▶ **Instructions for the task**:
In the material below, find the line with "split; [done|]. done." and the line with "destruct Hp as [(_", then output those two lines and every line between them, exactly.

▶ **Material shown**:
= Beginning of Section =
(* ===== verification/FinancialFacts.v ===== *)
(** * FinancialFacts: what one charge and one penalty change *)
From S2P Require Import Prelude Money Json Format Schema Ledger LedgerFacts LedgerInv.
From S2P Require Import LedgerProps LedgerLegs.
From S2P Require Import Repayment AuditLogs Redis Recovery RecoveryFacts Financial.

#[export] Instance LoanRepayment_dec : EqDecision LoanRepayment.
Proof. solve_decision. Defined.

(** A row for [ref] was added, with at most the entry numbered for it. *)
Record recorded (t ref : string) (n : Z) (d d' : DB) : Prop := {
  rc_new : txn_by_reference t ref d = None;
  rc_row : exists x, transactions d' = transactions d ++ [x] /\ txn_tenantId x = t /\ txn_reference x = ref /\
    txn_amount x = n;
  rc_entries : journalEntries d' = journalEntries d \/
    exists e, journalEntries d' = journalEntries d ++ [e] /\ je_tenantId e = t /\
      je_entryNumber e = "JE-LEDGER-" +:+ ref;
}.

Lemma recorded_rows t ref n R d d' : recorded t ref n d d' -> entries_have_rows t R d -> entries_have_rows t R d'.
Proof. intros [Hn (x & Ex & Ht & Hr & _) He]. eapply rows_kept; eauto. Qed.

(** Tables the accrual's charges leave alone. *)
Definition same_loan_tables (d d' : DB) : Prop :=
  loans d' = loans d /\ loanRepayments d' = loanRepayments d /\ loanGuarantors d' = loanGuarantors d.

#[export] Instance same_loan_tables_trans : PreOrder same_loan_tables.
Proof.
  split; [done|]. intros d1 d2 d3 (E1 & E2 & E3) (F1 & F2 & F3). unfold same_loan_tables.
  by rewrite F1, F2, F3.
Qed.

(** The account less [n], at version [v]. *)
Definition debited (n v : Z) (a : Account) : Account := set_balance (acc_balance a - n) v a.

(** [n] charged to the account, once per reference. *)
Record charged (t acct ref : string) (n : Z) (d d' : DB) : Prop := {
  ch_positive : 0 < n;
  ch_account : exists a, accounts d !! acct = Some a /\
    accounts d' = <[acct := debited n (acc_version a + 1) a]> (accounts d);
  ch_recorded : recorded t ref n d d';
  ch_tables : same_loan_tables d d';
  ch_ledger : (forall a, accounts d !! acct = Some a -> acc_tenantId a = t /\ acc_accountType a = FOSA) ->
    je_by_number t ("JE-LEDGER-" +:+ ref) d = None -> ledger_ok d -> ledger_ok d';
}.

Section Facts.
Context `{UuidSource}.

Lemma debitAccountWithCas_Ok acct n w r w' :
  debitAccountWithCas acct n w = (Ok r, w') ->
  exists a, accounts (db w) !! acct = Some a /\ r = (acc_balance a, acc_balance a - n) /\
    w' = with_db (set_accounts (<[acct := debited n (acc_version a + 1) a]> (accounts (db w)))) w.
Proof.
  unfold debitAccountWithCas. intros Hr. run_inv. reflect.
  inv_call account_updateMany_Ok as [[-> _]|(a & -> & Ha & _ & _ & ->)]; [done|].
  match goal with Hx : accounts _ !! _ = Some ?b |- _ => assert (b = a) as -> by congruence end.
  by exists a.
Qed.

(** The posting of a charge: the account's deposits against [leg]'s income. *)
Definition income_post (t ref : string) (leg : Leg) (n : Z) (descr notes : string)
    (jt : option JournalEntryType) (txnId : string) : M (JournalEntry * bool) :=
  postGlOnlyLegEntry t ref leg (dec n) (memberDepositsCode FOSA) txnId None descr notes jt.

Lemma charge_Ok t loanId acct ref type n descr leg notes jt w u w' :
  charge t loanId acct ref type n descr (income_post t ref leg n descr notes jt) w = (Ok u, w') ->
  (w' = w /\ (n <= 0 \/ is_Some (txn_by_reference t ref (db w)))) \/ charged t acct ref n (db w) (db w').
Proof.
  unfold charge. intros Hr. destruct (Z.leb_spec n 0); [run_inv; auto|]. run_inv.
  case_bool_decide as Hx; [run_inv; auto|]. apply eq_None_not_Some in Hx. run_inv.
  match goal with Hd : debitAccountWithCas _ _ _ = _ |- _ => apply debitAccountWithCas_Ok in Hd as (a & Ha & -> & ->) end.
  run_inv. inv_call transaction_create_Ok as (-> & _ & Hnew & Hid & _ & ->).
  match goal with Hp : income_post _ _ _ _ _ _ _ _ _ = _ |- _ => rename Hp into Hpost end.
  unfold income_post in Hpost. apply postGlOnlyLegEntry_Ok in Hpost as (_ & _ & Hpost).
  rewrite to_dp4_dec in *. right. cbn [db with_db bump_uuid nextUuid clock td_tenantId td_reference] in *.
  set (x := txn_of_data _ _ _) in *. cbn in Hnew, Hid.
  destruct Hpost as [(_ & Hdb & Hje)|Hp].
  - rewrite Hdb. split; [done|by exists a| |done|].
    + split; [done| |by left]. eexists. split; [done|]. done.
    + cbn in Hje. unfold je_by_number in *. cbn in Hje. congruence.
  - destruct Hp as (actor & p1 & p2 & _ & Hje & Hg1 & Hg2 & He & Hdb).
    split; [done|by exists a; rewrite Hdb| |by rewrite Hdb|].
    + split; [done|eexists; by rewrite Hdb|]. right. exists r0.1. by rewrite Hdb, He.
    + intros HT Hno Hok. destruct (HT a Ha) as [Ht HF]. rewrite Hdb.
      change (ledger_ok (posted_db acct (debited n (acc_version a + 1) a) [x] r0.1 (db s))).
      apply (deduction_keeps t FOSA acct a (debited n (acc_version a + 1) a) n x _ p1 p2 (leg_credit_code leg) descr);
        try done.
      * apply leg_code_not_deposit.
      * by rewrite He.
      * by rewrite He.
Qed.

(** A penalty recognised as owed: rows are added, no balance moves. *)
Record penalty_recorded (t acct ref : string) (n : Z) (d d' : DB) : Prop := {
  pr_recorded : recorded t ref n d d';
  pr_row : exists x, transactions d' = transactions d ++ [x] /\ txn_accountId x = acct /\
    txn_type x = PENALTY /\ txn_status x = T_COMPLETED /\ txn_amount x = n;
  pr_accounts : accounts d' = accounts d;
  pr_loans : loans d' = loans d;
  pr_installments : loanRepayments d' = loanRepayments d;
  pr_ledger : ledger_ok d -> ledger_ok d';
}.

Lemma penalty_receivable_Ok t acct loanId ref n bal descr (w w1 w2 : World) txn r :
  transaction_create (mkTxnData t acct (Some loanId) PENALTY T_COMPLETED n bal bal ref descr "SYSTEM" None) w
    = (Ok txn, w1) ->
  postPenaltyReceivableEntry t ref (dec n) (txn_id txn) None (Some descr) w1 = (Ok r, w2) ->
  penalty_recorded t acct ref n (db w) (db w2).
Proof.
  intros Ht Hp. apply transaction_create_Ok in Ht as (-> & _ & Hnew & Hid & _ & ->).
  apply postGlOnlyLegEntry_Ok in Hp as (_ & _ & Hp). rewrite to_dp4_dec in Hp.
  set (x := txn_of_data _ _ _) in *. cbn in Hnew, Hid.
  destruct Hp as [(_ & Hdb & _)|(actor & p1 & p2 & _ & _ & Hg1 & Hg2 & He & Hdb)]; rewrite Hdb.
  - split; try done; [split; [done|by exists x|by left]|by exists x|]. intros Hok. exact (ledger_ok_add_txn _ x Hok Hid).
  - split; try done; [split; [done|by exists x|]|by exists x|].
    + right. exists r.1. by rewrite He.
    + intros Hok. change (ledger_ok (set_journalEntries (journalEntries (db w) ++ [r.1])
        (set_transactions (transactions (db w) ++ [x]) (db w)))).
      eapply (ledger_ok_leg _ x _ (mkGLPosting (gl_id p1) (gl_id p2) n _) Hok Hid);
        [done|by rewrite He|by rewrite He|].
      intros t' T g Hg. rewrite (pair_effect (db w) t _ _ p1 p2 _ _ (ok_gl_ids _ Hok) Hg1 Hg2 t' T g Hg).
      rewrite code_effect_other by auto with sacco. by destruct (_ === t').
Qed.

Context `{DecimalLib}.

Lemma accrue_installment_Ok t loanId acct date i w u w' :
  accrue_installment t loanId acct date i w = (Ok u, w') ->
  let P r := (lr_id r === lr_id i) && ((lr_tenantId r === t) && not_charged_since date r) in
  let d1 := set_loanRepayments (update_where P (charge_installment (installment_penalty i) date)
    (loanRepayments (db w))) (db w) in
  let ref := penalty_reference t loanId (lr_id i) date in
  (installment_penalty i <= 0 /\ w' = w) \/
  0 < installment_penalty i /\
    (List.filter P (loanRepayments (db w)) = [] \/ is_Some (txn_by_reference t ref (db w))) /\ db w' = d1 \/
  0 < installment_penalty i /\ penalty_recorded t acct ref (installment_penalty i) d1 (db w').
Proof.
  intros Hr P d1 ref. unfold accrue_installment in Hr.
  destruct (Z.leb_spec (installment_penalty i) 0); [run_inv; auto|]. run_inv.
  inv_call installment_updateMany_Ok as [-> ->].
  match goal with Hx : (if ?c then _ else _) _ = _ |- _ => destruct c eqn:Hn end.
  { run_inv. apply Nat.eqb_eq, length_zero_iff_nil in Hn. right. left. auto. }
  run_inv. case_bool_decide as Hex; [run_inv; right; left; auto|]. run_inv.
  right. right. split; [done|].
  match goal with Hc : transaction_create _ _ = _, Hp : postPenaltyReceivableEntry _ _ _ _ _ _ _ = _ |- _ =>
    exact (penalty_receivable_Ok _ _ _ _ _ _ _ _ _ _ _ _ Hc Hp) end.
Qed.

(** ** The day's penalties *)

(** What [accrue_installment] makes of an installment it was given. *)
Definition charged_row (date : Z) (r : LoanRepayment) : LoanRepayment :=
  if 0 <? installment_penalty r then charge_installment (installment_penalty r) date r else r.

(** Rows were added; no balance, loan or installment changed apart from the
    installments charged. *)
Record penalties_added (t : string) (d d' : DB) : Prop := {
  pa_accounts : accounts d' = accounts d;
  pa_loans : loans d' = loans d;
  pa_transactions : exists xs, transactions d' = transactions d ++ xs;
  pa_rows : forall R, entries_have_rows t R d -> entries_have_rows t R d';
  pa_ledger : ledger_ok d -> ledger_ok d';
}.

Lemma penalties_added_refl t d : penalties_added t d d.
Proof. split; try done. exists []. by rewrite app_nil_r. Qed.

Lemma penalties_added_trans t d1 d2 d3 :
  penalties_added t d1 d2 -> penalties_added t d2 d3 -> penalties_added t d1 d3.
Proof.
  intros [A1 L1 (xs & X1) R1 K1] [A2 L2 (ys & X2) R2 K2]. split; try congruence; auto.
  exists (xs ++ ys). by rewrite X2, X1, app_assoc.
Qed.

Lemma set_loanRepayments_added t x d : penalties_added t d (set_loanRepayments x d).
Proof.
  split; try done; [exists []; by rewrite app_nil_r|]. intros Hok. by eapply ledger_ok_frame.
Qed.

Lemma penalty_recorded_added t acct ref n d d' : penalty_recorded t acct ref n d d' -> penalties_added t d d'.
Proof.
  intros [Hr (x & Ex & _) Ha Hl _ Hk]. split; try done; [by exists [x]|].
  intros R. by eapply recorded_rows.
Qed.

Lemma update_one {A} (key : A -> string) (P : A -> bool) f l i :
  NoDup (key <$> l) -> i ∈ l -> P i = true -> (forall x, P x = true -> key x = key i) ->
  key (f i) = key i -> update_where P f l = replace_row key (f i) l.
Proof.
  intros Hnd Hi HP Hkey Hf. unfold replace_row, update_where. apply list_fmap_ext. intros k x Hx.
  assert (x ∈ l) as Hin by (by eapply list_elem_of_lookup_2). destruct (P x) eqn:E.
  - rewrite (NoDup_key_inj key l x i) by auto. by rewrite Hf, same_refl.
  - rewrite (proj2 (same_false _ _)); [done|]. rewrite Hf. intros Ek.
    rewrite (NoDup_key_inj key l x i) in E by auto. congruence.
Qed.

Lemma accrue_installment_step t loanId acct date i w u w' :
  accrue_installment t loanId acct date i w = (Ok u, w') ->
  NoDup (lr_id <$> loanRepayments (db w)) -> i ∈ loanRepayments (db w) -> lr_tenantId i = t ->
  not_charged_since date i = true ->
  penalties_added t (db w) (db w') /\
  loanRepayments (db w') = replace_row lr_id (charged_row date i) (loanRepayments (db w)).
Proof.
  intros Hr Hnd Hi Ht Hnc. apply accrue_installment_Ok in Hr. unfold charged_row.
  destruct Hr as [[Hn ->]|Hr].
  { rewrite (proj2 (Z.ltb_ge _ _)) by done. split; [apply penalties_added_refl|]. symmetry. by apply replace_row_self. }
  match type of Hr with context [update_where ?P ?f _] =>
    assert (update_where P f (loanRepayments (db w)) = replace_row lr_id (f i) (loanRepayments (db w))) as Hup end.
  { apply update_one; try done; [by rewrite Ht, Hnc, !same_refl|]. intros x Hx. by reflect. }
  rewrite Hup in Hr. destruct Hr as [(Hp & _ & ->)|(Hp & Hrec)]; rewrite (proj2 (Z.ltb_lt _ _)) by done.
  - split; [apply set_loanRepayments_added|done].
  - split; [|by rewrite (pr_installments _ _ _ _ _ _ Hrec)].
    eapply penalties_added_trans; [apply set_loanRepayments_added|by eapply penalty_recorded_added].
Qed.

Lemma charged_row_id date r : lr_id (charged_row date r) = lr_id r.
Proof. unfold charged_row. by destruct (0 <? _). Qed.

Lemma penalties_loop t loanId acct date rest : forall w u w',
  foldM (fun _ r => accrue_installment t loanId acct date r) tt rest w = (Ok u, w') ->
  let l := loanRepayments (db w) in
  NoDup (lr_id <$> l) -> NoDup (lr_id <$> rest) ->
  (forall i, i ∈ rest -> i ∈ l /\ lr_tenantId i = t /\ not_charged_since date i = true) ->
  penalties_added t (db w) (db w') /\
  lr_id <$> loanRepayments (db w') = lr_id <$> l /\
  (forall r, r ∈ l -> (if decide (r ∈ rest) then charged_row date r else r) ∈ loanRepayments (db w')).
Proof.
  induction rest as [|i rest IH]; intros w u w' Hr l Hnd Hnr Hin; cbn [foldM] in Hr; run_inv.
  { split_and!; [apply penalties_added_refl|done|]. intros r Hrl. by rewrite decide_False by apply not_elem_of_nil. }
  destruct (Hin i) as (Hi & Ht & Hnc); [set_solver|]. cbn in Hnr. apply NoDup_cons in Hnr as [Hni Hnr].
  match goal with Hx : accrue_installment _ _ _ _ _ _ = _ |- _ =>
    apply accrue_installment_step in Hx as (Hadd & El); [|done..] end.
  assert (forall r, r ∈ l -> r <> i -> lr_id r <> lr_id i) as Hdiff.
  { intros x Hrl Hne E. by apply Hne, (NoDup_key_inj lr_id l). }
  assert (forall r, r ∈ l -> r <> i -> r ∈ loanRepayments (db s)) as Hother.
  { intros x Hrl Hne. rewrite El. apply replace_row_other; [done|]. rewrite charged_row_id. by apply Hdiff. }
  match goal with Hf : foldM _ ?x _ _ = _ |- _ => destruct x; apply IH in Hf as (Hadd' & Hk & Hrows) end.
  - rewrite El, replace_row_keys in Hk. split_and!; [by eapply penalties_added_trans|done|].
    intros x Hrl. destruct (decide (x = i)) as [->|Hne].
    + rewrite decide_True by set_solver.
      assert (charged_row date i ∉ rest) as Hno.
      { intros Hx. apply Hni. rewrite <- (charged_row_id date i). by apply list_elem_of_fmap_2. }
      specialize (Hrows (charged_row date i)). rewrite decide_False in Hrows by done. apply Hrows.
      rewrite El. apply list_elem_of_fmap. exists i. split; [|done]. by rewrite charged_row_id, same_refl.
    + specialize (Hrows x (Hother x Hrl Hne)).
      destruct (decide (x ∈ rest)); [rewrite decide_True by set_solver|rewrite decide_False by set_solver]; done.
  - by rewrite El, replace_row_keys.
  - done.
  - intros j Hj. destruct (Hin j) as (Hjl & Hjt & Hjn); [set_solver|]. split_and!; try done.
    apply Hother; [done|]. intros ->. apply Hni. by apply list_elem_of_fmap_2.
Qed.
End Facts.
= End of Section =
▶ **Result of the exercise**:
    + split; [done| |by left]. eexists. split; [done|]. done.
    + cbn in Hje. unfold je_by_number in *. cbn in Hje. congruence.
  - destruct Hp as (actor & p1 & p2 & _ & Hje & Hg1 & Hg2 & He & Hdb).
    split; [done|by exists a; rewrite Hdb| |by rewrite Hdb|].
    + split; [done|eexists; by rewrite Hdb|]. right. exists r0.1. by rewrite Hdb, He.
    + intros HT Hno Hok. destruct (HT a Ha) as [Ht HF]. rewrite Hdb.
      change (ledger_ok (posted_db acct (debited n (acc_version a + 1) a) [x] r0.1 (db s))).
      apply (deduction_keeps t FOSA acct a (debited n (acc_version a + 1) a) n x _ p1 p2 (leg_credit_code leg) descr);
        try done.
      * apply leg_code_not_deposit.
      * by rewrite He.
      * by rewrite He.
Qed.

(** A penalty recognised as owed: rows are added, no balance moves. *)
Record penalty_recorded (t acct ref : string) (n : Z) (d d' : DB) : Prop := {
  pr_recorded : recorded t ref n d d';
  pr_row : exists x, transactions d' = transactions d ++ [x] /\ txn_accountId x = acct /\
    txn_type x = PENALTY /\ txn_status x = T_COMPLETED /\ txn_amount x = n;
  pr_accounts : accounts d' = accounts d;
  pr_loans : loans d' = loans d;
  pr_installments : loanRepayments d' = loanRepayments d;
  pr_ledger : ledger_ok d -> ledger_ok d';
}.

Lemma penalty_receivable_Ok t acct loanId ref n bal descr (w w1 w2 : World) txn r :
  transaction_create (mkTxnData t acct (Some loanId) PENALTY T_COMPLETED n bal bal ref descr "SYSTEM" None) w
    = (Ok txn, w1) ->
  postPenaltyReceivableEntry t ref (dec n) (txn_id txn) None (Some descr) w1 = (Ok r, w2) ->
  penalty_recorded t acct ref n (db w) (db w2).
Proof.
  intros Ht Hp. apply transaction_create_Ok in Ht as (-> & _ & Hnew & Hid & _ & ->).
  apply postGlOnlyLegEntry_Ok in Hp as (_ & _ & Hp). rewrite to_dp4_dec in Hp.
  set (x := txn_of_data _ _ _) in *. cbn in Hnew, Hid.
  destruct Hp as [(_ & Hdb & _)|(actor & p1 & p2 & _ & _ & Hg1 & Hg2 & He & Hdb)]; rewrite Hdb.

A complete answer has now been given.